(Stored items)

BEGIN

(* ===== verification/NNMod.v ===== *)
(** * NNMod: modular arithmetic (src/QBase/RSAEuro/nn.c)

    [NN_Mod], [NN_ModMult], [NN_ModExp] (left-to-right exponentiation two bits
    at a time), [NN_ModInv] (the extended Euclidean algorithm without negative
    numbers) and [NN_Gcd] (Euclid's algorithm on three rotating buffers). Each
    is shown to return and to compute the number its comment announces. *)

From Stdlib Require Import Znumtheory.
From S2P Require Import Prelude NN NNDiv.

(** ** Definitions *)

Definition NN_Mod (a b : list Z) (bDigits : nat) (c : list Z) (cDigits : nat) : option (list Z) :=
  let? (_, a) := NN_Div (repeat 0 (2 * MAX_NN_DIGITS)) a b bDigits c cDigits in Some a.

Definition NN_ModMult (a b c d : list Z) (digits : nat) : option (list Z) :=
  let t := NN_Mult (repeat 0 (2 * MAX_NN_DIGITS)) b c digits in
  NN_Mod a t (2 * digits) d digits.

(** [while (! DIGIT_2MSB (ci)) { ci <<= 2; ciBits -= 2; }] *)
Definition NN_ModExp_scan (st : Z * Z) : Z * Z + Z * Z :=
  let '(ci, ciBits) := st in
  if DIGIT_2MSB ci =? 0 then inl (w32 (ci .<< 2), ciBits - 2) else inr st.

(** The inner loop, [n] pairs of bits of [ci]. *)
Fixpoint NN_ModExp_bits (n : nat) (ci : Z) (t : list Z) (bPower : list (list Z))
  (d : list Z) (dDigits : nat) : option (list Z) :=
  match n with
  | O => Some t
  | S n =>
      let? t := NN_ModMult t t t d dDigits in
      let? t := NN_ModMult t t t d dDigits in
      let s := DIGIT_2MSB ci in
      let? t := if negb (s =? 0) then NN_ModMult t t (nth (Z.to_nat (s - 1)) bPower []) d dDigits
                else Some t in
      NN_ModExp_bits n (w32 (ci .<< 2)) t bPower d dDigits
  end.

(** The outer loop, digits [n - 1], ..., 0 of the exponent. *)
Fixpoint NN_ModExp_loop (n : nat) (c : list Z) (cDigits : nat) (t : list Z)
  (bPower : list (list Z)) (d : list Z) (dDigits : nat) : option (list Z) :=
  match n with
  | O => Some t
  | S i =>
      let? (ci, ciBits) := if Nat.eqb i (cDigits - 1)
                           then run 5 NN_ModExp_scan (nth i c 0, NN_DIGIT_BITS)
                           else Some (nth i c 0, NN_DIGIT_BITS) in
      let? t := NN_ModExp_bits (Z.to_nat (ciBits / 2)) ci t bPower d dDigits in
      NN_ModExp_loop i c cDigits t bPower d dDigits
  end.

(** [a = b^c mod d]. *)
Definition NN_ModExp (a b c : list Z) (cDigits : nat) (d : list Z) (dDigits : nat)
  : option (list Z) :=
  let z := repeat 0 MAX_NN_DIGITS in
  let b0 := NN_Assign z b dDigits in
  let? b1 := NN_ModMult z b0 b d dDigits in
  let? b2 := NN_ModMult z b1 b d dDigits in
  let t := NN_ASSIGN_DIGIT z 1 dDigits in
  let cDigits := NN_Digits c cDigits in
  let? t := NN_ModExp_loop cDigits c cDigits t [b0; b1; b2] d dDigits in
  Some (NN_Assign a t dDigits).

(** The variables of the loop of [NN_ModInv]. *)
Record ModInvSt := mkModInv {
  mi_u1 : list Z; mi_u3 : list Z; mi_v1 : list Z; mi_v3 : list Z; mi_u1Sign : Z }.

(** One pass of the loop; it stops with an error of its own when a division does
    not return. *)
Definition NN_ModInv_step (digits : nat) (st : ModInvSt) : ModInvSt + option ModInvSt :=
  let z := repeat 0 MAX_NN_DIGITS in
  let '(mkModInv u1 u3 v1 v3 u1Sign) := st in
  if NN_Zero v3 digits then inr (Some st)
  else
    match NN_Div z z u3 digits v3 digits with
    | None => inr None
    | Some (q, t3) =>
        let w := NN_Mult (repeat 0 (2 * MAX_NN_DIGITS)) q v1 digits in
        let '(t1, _) := NN_Add z u1 w digits in
        let u1 := NN_Assign u1 v1 digits in
        let v1 := NN_Assign v1 t1 digits in
        let u3 := NN_Assign u3 v3 digits in
        let v3 := NN_Assign v3 t3 digits in
        inl (mkModInv u1 u3 v1 v3 (- u1Sign))
    end.

(** [a = 1/b mod c]. The fuel allows [2^(32 * digits)] passes. *)
Definition NN_ModInv (a b c : list Z) (digits : nat) : option (list Z) :=
  let z := repeat 0 MAX_NN_DIGITS in
  let u1 := NN_ASSIGN_DIGIT z 1 digits in
  let v1 := NN_AssignZero z digits in
  let u3 := NN_Assign z b digits in
  let v3 := NN_Assign z c digits in
  let? st := obind (run (32 * digits) (NN_ModInv_step digits) (mkModInv u1 u3 v1 v3 1)) (fun x => x) in
  Some (if mi_u1Sign st <? 0 then fst (NN_Sub a c (mi_u1 st) digits)
        else NN_Assign a (mi_u1 st) digits).

Definition iplus1 (i : nat) : nat := if Nat.eqb i 2 then 0 else i + 1.
Definition iminus1 (i : nat) : nat := if Nat.eqb i 0 then 2 else i - 1.

Definition NN_Gcd_step (digits : nat) (st : nat * list (list Z))
  : nat * list (list Z) + option (nat * list (list Z)) :=
  let '(i, t) := st in
  let g i := nth i t [] in
  if NN_Zero (g i) digits then inr (Some st)
  else
    match NN_Mod (g (iplus1 i)) (g (iminus1 i)) digits (g i) digits with
    | None => inr None
    | Some r => inl (iplus1 i, upd t (iplus1 i) r)
    end.

(** [a = gcd(b, c)]. *)
Definition NN_Gcd (a b c : list Z) (digits : nat) : option (list Z) :=
  let z := repeat 0 MAX_NN_DIGITS in
  let t := [NN_Assign z c digits; NN_Assign z b digits; z] in
  let? (i, t) := obind (run (32 * digits) (NN_Gcd_step digits) (1%nat, t)) (fun x => x) in
  Some (NN_Assign a (nth (iminus1 i) t []) digits).

(** ** Products and remainders *)

Lemma NN_Mod_total a b bDigits c cDigits :
  words a -> words b -> words c -> (bDigits <= 66)%nat -> (cDigits <= 33)%nat ->
  nn cDigits c <> 0 ->
  exists r, NN_Mod a b bDigits c cDigits = Some r /\ words r /\
            nn cDigits r = nn bDigits b mod nn cDigits c.
Proof.
  intros Wa Wb Wc Hb Hc H0. unfold NN_Mod.
  destruct (NN_Div_total (repeat 0 (2 * MAX_NN_DIGITS)) a b bDigits c cDigits)
    as (q & r & -> & _ & Wr & _ & E); auto with words.
  exists r. auto.
Qed.

Lemma NN_ModMult_total a b c d digits :
  words a -> words b -> words c -> words d -> (digits <= 33)%nat -> nn digits d <> 0 ->
  exists r, NN_ModMult a b c d digits = Some r /\ words r /\
            nn digits r = (nn digits b * nn digits c) mod nn digits d.
Proof.
  intros Wa Wb Wc Wd Hd H0. unfold NN_ModMult.
  destruct (NN_Mult_spec (repeat 0 (2 * MAX_NN_DIGITS)) b c digits ltac:(auto with words) Wb Wc)
    as [Wt Et].
  destruct (NN_Mod_total a (NN_Mult (repeat 0 (2 * MAX_NN_DIGITS)) b c digits) (2 * digits) d digits)
    as (r & -> & Wr & Er); auto; [lia|].
  exists r. rewrite Er, Et. auto.
Qed.

(** ** Exponentiation *)

Lemma DIGIT_2MSB_spec ci : is_word ci ->
  DIGIT_2MSB ci = ci / 2 ^ 30 /\ 0 <= DIGIT_2MSB ci < 4 /\
  w32 (ci .<< 2) = 4 * (ci mod 2 ^ 30).
Proof.
  intros H. unfold DIGIT_2MSB, is_word in *. rewrite shiftr_div by lia.
  assert (0 <= ci / 2 ^ 30 < 4) by (split; [apply Z.div_pos|apply Z.div_lt_upper_bound]; lia).
  change 3 with (Z.ones 2). rewrite Z.land_ones, Z.mod_small by (change (2 ^ 2) with 4; lia).
  splits; [reflexivity|lia|lia|]. unfold w32. rewrite Z.shiftl_mul_pow2 by lia.
  change (2 ^ 32) with (4 * 2 ^ 30). change (2 ^ 2) with 4.
  rewrite (Z.mul_comm ci). now rewrite Zmult_mod_distr_l.
Qed.

(** Reading two more bits of the exponent. *)
Lemma two_bits e ci n : is_word ci -> (S n <= 16)%nat ->
  (4 * e + ci / 2 ^ 30) * 4 ^ Z.of_nat n + 4 * (ci mod 2 ^ 30) / 2 ^ (32 - 2 * Z.of_nat n) =
  e * 4 ^ Z.of_nat (S n) + ci / 2 ^ (32 - 2 * Z.of_nat (S n)).
Proof.
  intros W Hn. rewrite Nat2Z.inj_succ, Z.pow_succ_r by lia.
  set (m := Z.of_nat n) in *. set (p := 2 ^ (30 - 2 * m)).
  assert (Pp : 0 < p) by (apply Z.pow_pos_nonneg; lia).
  replace (2 ^ (32 - 2 * m)) with (4 * p)
    by (change 4 with (2 ^ 2) at 1; unfold p; rewrite <- Z.pow_add_r by lia; f_equal; lia).
  replace (32 - 2 * Z.succ m) with (30 - 2 * m) by lia. fold p.
  rewrite Z.div_mul_cancel_l by lia.
  assert (E : 2 ^ 30 = 4 ^ m * p).
  { change 4 with (2 ^ 2) at 1. unfold p. rewrite <- Z.pow_mul_r, <- Z.pow_add_r by lia. f_equal. lia. }
  replace (ci / p) with (ci / 2 ^ 30 * 4 ^ m + ci mod 2 ^ 30 / p); [lia|].
  rewrite (Z.div_mod ci (2 ^ 30)) at 3 by lia.
  replace (2 ^ 30 * (ci / 2 ^ 30)) with (ci / 2 ^ 30 * 4 ^ m * p) by (rewrite E at 2; lia).
  rewrite Z.div_add_l by lia. reflexivity.
Qed.

Section ModExp.
Context (b d : list Z) (k : nat).
Hypotheses (Wb : words b) (Wd : words d) (Hk : (k <= 33)%nat) (Hd : 1 < nn k d).
Let B := nn k b.
Let N := nn k d.

Lemma N_gt_1 : 1 < N.
Proof. exact Hd. Qed.

(** [t] holds [b^e mod d]. *)
Definition holds (e : Z) (t : list Z) : Prop := words t /\ 0 <= e /\ nn k t = B ^ e mod N.

(** The table of small powers. *)
Definition powers (bPower : list (list Z)) : Prop :=
  forall s, 1 <= s < 4 ->
    words (nth (Z.to_nat (s - 1)) bPower []) /\
    nn k (nth (Z.to_nat (s - 1)) bPower []) mod N = B ^ s mod N.

Lemma holds_mult a x t e s : words a -> holds e t -> words x -> 0 <= s ->
  nn k x mod N = B ^ s mod N ->
  exists r, NN_ModMult a t x d k = Some r /\ holds (e + s) r.
Proof.
  intros Wa (Wt & He & Et) Wx Hs Ex. pose proof N_gt_1.
  destruct (NN_ModMult_total a t x d k Wa Wt Wx Wd Hk ltac:(lia)) as (r & -> & Wr & Er).
  exists r. unfold holds. splits; [auto|auto|lia|]. fold N in Er.
  rewrite Er, Et, Z.mul_mod_idemp_l, Z.pow_add_r by lia.
  rewrite (Z.mul_mod _ (nn k x)), Ex, <- Z.mul_mod by lia. reflexivity.
Qed.

Lemma holds_self t e : holds e t -> nn k t mod N = B ^ e mod N.
Proof. intros (_ & _ & ->). apply Z.mod_mod. unfold N. lia. Qed.

Lemma NN_ModExp_bits_total bPower n ci t e : powers bPower -> (n <= 16)%nat ->
  is_word ci -> holds e t ->
  exists r, NN_ModExp_bits n ci t bPower d k = Some r /\
    holds (e * 4 ^ Z.of_nat n + ci / 2 ^ (32 - 2 * Z.of_nat n)) r.
Proof.
  intros HP. revert ci t e; induction n as [|n IH]; intros ci t e Hn Wci Ht.
  { exists t. split; [reflexivity|]. change (2 ^ (32 - 2 * Z.of_nat 0)) with (2 ^ 32).
    rewrite Z.div_small, Z.add_0_r, Z.mul_1_r by exact Wci. exact Ht. }
  cbn [NN_ModExp_bits]. pose proof (proj1 Ht) as Wt.
  destruct (holds_mult t t t e e Wt Ht Wt (proj1 (proj2 Ht)) (holds_self t e Ht))
    as (t1 & -> & Ht1). cbn [obind].
  destruct (holds_mult t1 t1 t1 _ _ (proj1 Ht1) Ht1 (proj1 Ht1) (proj1 (proj2 Ht1)) (holds_self _ _ Ht1))
    as (t2 & -> & Ht2). cbn [obind].
  destruct (DIGIT_2MSB_spec ci Wci) as (Es & Hs & Ec). set (s := DIGIT_2MSB ci) in *.
  assert (exists t3, (if negb (s =? 0) then NN_ModMult t2 t2 (nth (Z.to_nat (s - 1)) bPower []) d k
                      else Some t2) = Some t3 /\ holds (4 * e + s) t3) as (t3 & -> & Ht3).
  { replace (4 * e + s) with (e + e + (e + e) + s) by lia. destruct (Z.eqb_spec s 0) as [->|Hne]; cbn [negb].
    - exists t2. split; [reflexivity|]. now rewrite Z.add_0_r.
    - destruct (HP s ltac:(lia)) as [Wx Ex]. apply holds_mult; auto; [apply Ht2|lia]. }
  cbn [obind].
  assert (Wci' : is_word (w32 (ci .<< 2))) by auto with words.
  destruct (IH _ t3 _ ltac:(lia) Wci' Ht3) as (r & -> & Hr). exists r. split; [reflexivity|].
  replace (_ + _ / _) with ((4 * e + s) * 4 ^ Z.of_nat n + w32 (ci .<< 2) / 2 ^ (32 - 2 * Z.of_nat n));
    [exact Hr|].
  rewrite Ec, Es. now apply two_bits.
Qed.
(* ===== verification/StdLib.v ===== *)
(** * StdLib: the memory routines (src/QBase/RSAEuro/r_stdlib.c)

    [R_memset], [R_memcpy] and [R_memcmp], the byte loops every other module of
    the library uses instead of the C library's. *)

From S2P Require Import Prelude.

(** ** Definitions *)

Fixpoint R_memset (output : list Z) (value : Z) (len : nat) : list Z :=
  match len with
  | O => output
  | S k => w8 value :: R_memset (tl output) value k
  end.

Fixpoint R_memcpy (output input : list Z) (len : nat) : list Z :=
  match len with
  | O => output
  | S k => hd 0 input :: R_memcpy (tl output) (tl input) k
  end.

(** The difference of the first bytes that differ, 0 when the blocks are equal. *)
Fixpoint R_memcmp (Block1 Block2 : list Z) (len : nat) : Z :=
  match len with
  | O => 0
  | S k =>
      if negb (hd 0 Block1 =? hd 0 Block2) then hd 0 Block1 - hd 0 Block2
      else R_memcmp (tl Block1) (tl Block2) k
  end.

(** ** Theorems *)

Lemma skipn_tl {A} n (l : list A) : skipn n (tl l) = skipn (S n) l.
Proof. destruct l; [now rewrite skipn_nil|reflexivity]. Qed.

Lemma R_memset_store output value len :
  R_memset output value len = store output (repeat (w8 value) len).
Proof.
  unfold store. rewrite repeat_length. revert output.
  induction len as [|k IH]; intros; cbn [R_memset repeat app]; [reflexivity|].
  now rewrite IH, skipn_tl.
Qed.

Lemma R_memcpy_store output input len :
  R_memcpy output input len = store output (cells len input).
Proof.
  unfold store. rewrite length_cells. revert output input.
  induction len as [|k IH]; intros; cbn [R_memcpy cells app]; [reflexivity|].
  now rewrite IH, skipn_tl.
Qed.

Lemma length_R_memset output value len :
  (len <= length output)%nat -> length (R_memset output value len) = length output.
Proof. intros. rewrite R_memset_store. apply length_store. now rewrite repeat_length. Qed.

Lemma length_R_memcpy output input len :
  (len <= length output)%nat -> length (R_memcpy output input len) = length output.
Proof. intros. rewrite R_memcpy_store. apply length_store. now rewrite length_cells. Qed.

Lemma bytes_R_memset output value len : bytes output -> bytes (R_memset output value len).
Proof. intros. rewrite R_memset_store. auto with words. Qed.

Lemma bytes_R_memcpy output input len :
  bytes output -> bytes input -> bytes (R_memcpy output input len).
Proof. intros. rewrite R_memcpy_store. auto with words. Qed.

Lemma firstn_R_memcpy output input len :
  (len <= length input)%nat -> firstn len (R_memcpy output input len) = firstn len input.
Proof.
  intros H. rewrite R_memcpy_store, <- (cells_firstn len input H).
  rewrite <- (length_cells len input) at 1. apply firstn_store.
Qed.

Lemma R_memcpy_all (p l : list Z) n : length p = n -> (n <= length l)%nat ->
  R_memcpy p l n = firstn n l.
Proof.
  intros Hp Hl. rewrite <- (firstn_R_memcpy p l n Hl). symmetry. apply firstn_all2.
  rewrite length_R_memcpy; lia.
Qed.

#[export] Hint Resolve bytes_R_memset bytes_R_memcpy : words.

(** [R_memcmp] answers 0 exactly on equal blocks, and has the sign of the first
    difference otherwise. *)
Lemma R_memcmp_0 a b len : R_memcmp a b len = 0 <-> cells len a = cells len b.
Proof.
  revert a b; induction len as [|k IH]; intros a b; cbn [R_memcmp cells]; [tauto|].
  destruct (Z.eqb_spec (hd 0 a) (hd 0 b)) as [E|E]; cbn [negb].
  - rewrite IH, E. split; [now intros ->|intros H; now injection H].
  - split; [lia|]. intros H; injection H; contradiction.
Qed.

Lemma R_memcmp_refl a b len : length a = len -> length b = len ->
  R_memcmp a b len = 0 <-> a = b.
Proof.
  intros <- Lb. rewrite R_memcmp_0, cells_all, <- Lb, cells_all. tauto.
Qed.

Lemma R_memcmp_sign a b len : bytes a -> bytes b -> length a = len -> length b = len ->
  Z.sgn (R_memcmp a b len) = Z.sgn (be a - be b).
Proof.
  intros Ha. revert b len; induction Ha as [|x a Hx Ha IH]; intros b len Hb La Lb.
  { cbn in La. subst len. now destruct b. }
  destruct Hb as [|y b Hy Hb]; [cbn in *; lia|]. cbn [length] in La, Lb. subst len.
  cbn [R_memcmp hd tl]. rewrite !be_cons. injection Lb as Lb.
  pose proof (be_bound a Ha). pose proof (be_bound b Hb). rewrite Lb in *.
  destruct (Z.eqb_spec x y) as [->|E]; cbn [negb].
  - rewrite (IH b) by auto. f_equal. lia.
  - destruct (Z.lt_total x y) as [L|[L|L]]; [|contradiction|].
    + rewrite !Z.sgn_neg by nia. reflexivity.
    + rewrite !Z.sgn_pos by nia. reflexivity.
Qed.

(** ** C strings *)

(** [strlen]: the number of bytes before the terminator. *)
Fixpoint strlen (s : list Z) : nat :=
  match s with [] => O | x :: s' => if x =? 0 then O else S (strlen s') end.

Lemma strlen_le s : (strlen s <= length s)%nat.
Proof. induction s as [|x s IH]; cbn [strlen length]; [lia|]. destruct (x =? 0); lia. Qed.

Lemma strlen_app s : Forall (fun c => c <> 0) s -> forall t, strlen (s ++ 0 :: t) = length s.
Proof.
  intros H t. induction H as [|c s Hc _ IH]; [reflexivity|]. cbn [app strlen length].
  apply Z.eqb_neq in Hc. now rewrite Hc, IH.
Qed.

END

__Your assignment__: Only the lines above starting with the one with "Fixpoint R_memcmp (Block1" and going through the one with "(len <= length output)%nat -> length (R_memset" are to be copied, word for word and with both ends kept.

__Output__:
Fixpoint R_memcmp (Block1 Block2 : list Z) (len : nat) : Z :=
  match len with
  | O => 0
  | S k =>
      if negb (hd 0 Block1 =? hd 0 Block2) then hd 0 Block1 - hd 0 Block2
      else R_memcmp (tl Block1) (tl Block2) k
  end.

(** ** Theorems *)

Lemma skipn_tl {A} n (l : list A) : skipn n (tl l) = skipn (S n) l.
Proof. destruct l; [now rewrite skipn_nil|reflexivity]. Qed.

Lemma R_memset_store output value len :
  R_memset output value len = store output (repeat (w8 value) len).
Proof.
  unfold store. rewrite repeat_length. revert output.
  induction len as [|k IH]; intros; cbn [R_memset repeat app]; [reflexivity|].
  now rewrite IH, skipn_tl.
Qed.

Lemma R_memcpy_store output input len :
  R_memcpy output input len = store output (cells len input).
Proof.
  unfold store. rewrite length_cells. revert output input.
  induction len as [|k IH]; intros; cbn [R_memcpy cells app]; [reflexivity|].
  now rewrite IH, skipn_tl.
Qed.

Lemma length_R_memset output value len :
  (len <= length output)%nat -> length (R_memset output value len) = length output.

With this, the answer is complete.